Maintenance & Disk Management¶

MoE Sovereign runs a set of autonomous cleanup jobs that keep disk usage bounded without manual intervention. The System Cleanup Manager in the Admin UI exposes these jobs with configurable TTLs, last-run history, and manual trigger buttons.

System Cleanup Manager¶

Navigate to Admin → Maintenance and scroll to the System Cleanup Manager card.

Each cleanup job is displayed as a card showing:

Column	Description
Last run	Timestamp and relative age (e.g. "vor 3 h")
Duration	Last run duration and rolling average
Freed	Bytes reclaimed last run and rolling average
Runs total	Lifetime run count
Details	Job-specific metrics (images freed, rows deleted, dump size …)

A Jetzt button triggers the job immediately in the background; the status card refreshes after 5 seconds.

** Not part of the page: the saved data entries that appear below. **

Lemma from_inventory_spec measurement r va wa hash v0 : report_sized r -> 0 < va -> 0 < wa ->
  let firmware := hash (identity_parts (text_of (rp_firmware_vendor r)) (text_of (rp_firmware_version r))) in
  exists st v', pbns_controlled_baseline_from_inventory (Some measurement) (Some r) va wa (Some hash) (Some v0) = Some (st, Some v')
  /\ (st = PBNS_OK <-> approvable r measurement /\ fst firmware = PBNS_OK /\ some_bit (snd firmware))
  /\ v' = if is_ok st then derived r measurement (snd firmware) else zero_controlled.
Proof.
  intros (Hv & Hw & H5) Hva Hwa firmware. unfold pbns_controlled_baseline_from_inventory, approvable.
  pose proof (text_empty _ Hv) as Ev. pose proof (text_empty _ Hw) as Ew. pose proof (text_of_length _ Hv) as Lv. pose proof (text_of_length _ Hw) as Lw.
  destruct (text_is_normalized_spec _ Hv) as (bv & Env & Hbv). destruct (text_is_normalized_spec _ Hw) as (bw & Enw & Hbw).
  destruct (rp_outcomes r) as [|o0 [|o1 [|o2 [|o3 [|o4 [|]]]]]]; try (cbn in H5; lia).
  change (rd [o0; o1; o2; o3; o4] 0) with (Some o0). change (rd [o0; o1; o2; o3; o4] 2) with (Some o2). change (rd [o0; o1; o2; o3; o4] 3) with (Some o3).
  cbn [mbind option_bind lookup list_lookup fmap option_fmap option_map].
  destruct (_ || (tx_len (rp_firmware_version r) =? 0)) eqn:E1.
  { do 2 eexists. split; [done|]. split; [|done]. split; [done|]. intros ((H0 & H2 & H3 & Hnv & Hnw & _) & _). simplify_eq.
    rewrite Ev in Hnv. rewrite Ew in Hnw. unfold PBNS_INVENTORY_OK in E1. lia. }
  bools. simplify_eq. rewrite Env, Enw. cbn [mbind option_bind].
  destruct (_ || (PBNS_INVENTORY_BLOCK_DEVICE_MAX <? rp_block_device_count r)) eqn:E2.
  { do 2 eexists. split; [done|]. split; [|done]. split; [done|]. intros ((_ & _ & _ & _ & _ & Tv & Tw & Hb & _) & _).
    apply Hbv in Tv as ->. apply Hbw in Tw as ->. cbn in E2. lia. }
  bools. rewrite !text_view_spec by done. cbn [mbind option_bind]. unfold pbns_controlled_baseline_firmware_identity, v_len, view_is_valid.
  cbn [v_data v_ptr fmap option_fmap option_map]. destruct Hv as [_ Hv], Hw as [_ Hw]. unfold PBNS_INVENTORY_TEXT_MAX_SIZE in *.
  rewrite Lv, Lw. replace (_ || _ || _ || _) with false by (symmetry; rewrite !orb_false_iff; lia). replace (_ || _) with false by lia.
  fold (identity_parts (text_of (rp_firmware_vendor r)) (text_of (rp_firmware_version r))). fold firmware. destruct firmware as [hst digest]. cbn [fst snd].
  destruct (is_ok hst) eqn:Eh; cbn [negb orb].
  2: { apply is_ok_false in Eh as Hne. exists hst, zero_controlled. rewrite Eh. split; [done|]. split; [|done]. split; [done|]. by intros (_ & ? & _). }
  apply is_ok_spec in Eh as ->. cbn [default]. unfold id. unfold controlled_valid, nonzero_digest.
  cbn [cb_measurement_digest cb_secure_boot cb_setup_mode cb_db_digest cb_dbx_digest cb_firmware_digest].
  destruct (_ && ct_nonzero digest) eqn:Ec; cbn [negb].
  - do 2 eexists. split; [done|]. split; [|done]. split; [|done]. intros _. bools. unfold some_bit. rewrite <- !ct_nonzero_spec.
    split_and!; first [done | (intros X; apply Ev in X; lia) | (intros X; apply Ew in X; lia) | by apply Hbv | by apply Hbw].
  - do 2 eexists. split; [done|]. split; [|done]. split; [done|]. intros ((_ & _ & _ & _ & _ & _ & _ & _ & Hsb & Hsm & M1 & M2 & M3) & _ & M4).
    unfold some_bit in *. apply ct_nonzero_spec in M1, M2, M3, M4. rewrite Hsb, Hsm, M1, M2, M3, M4 in Ec. done.
Qed.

A Konfig toggle opens an inline configuration panel. Changes are persisted to /opt/moe-infra/cleanup-config.json and take effect on the next run (cron or manual).

The page auto-refreshes every 60 seconds.

Cleanup Jobs¶

Docker Prune¶

Schedule: daily (cron)
Script: /etc/cron.daily/moe-docker-prune
Log: /var/log/moe-docker-prune.log

Removes dangling images, stopped containers, and the entire build cache.

docker image prune -f
docker container prune -f
docker builder prune --all -f

Build cache growth

Frequent rebuilds of langgraph-app (2.35 GB) produce 50+ GB of build cache per day. Without this job, /var/lib/docker/overlay2 can fill a disk within hours. The daily prune keeps the steady-state below ~5 GB.

Configurable fields:

Field	Default	Description
`enabled`	`true`	Disable to pause the job

LangGraph Checkpoint Archive¶

Schedule: daily (cron)
Script: /etc/cron.daily/moe-checkpoint-archive
Env file: /etc/cron.daily/moe-checkpoint-archive.env
Log: /var/log/moe-checkpoint-archive.log
Archive directory: /opt/moe-infra/checkpoint-archives/

LangGraph persists every graph step to PostgreSQL (terra_checkpoints). Without pruning, the three checkpoint tables grow without bound.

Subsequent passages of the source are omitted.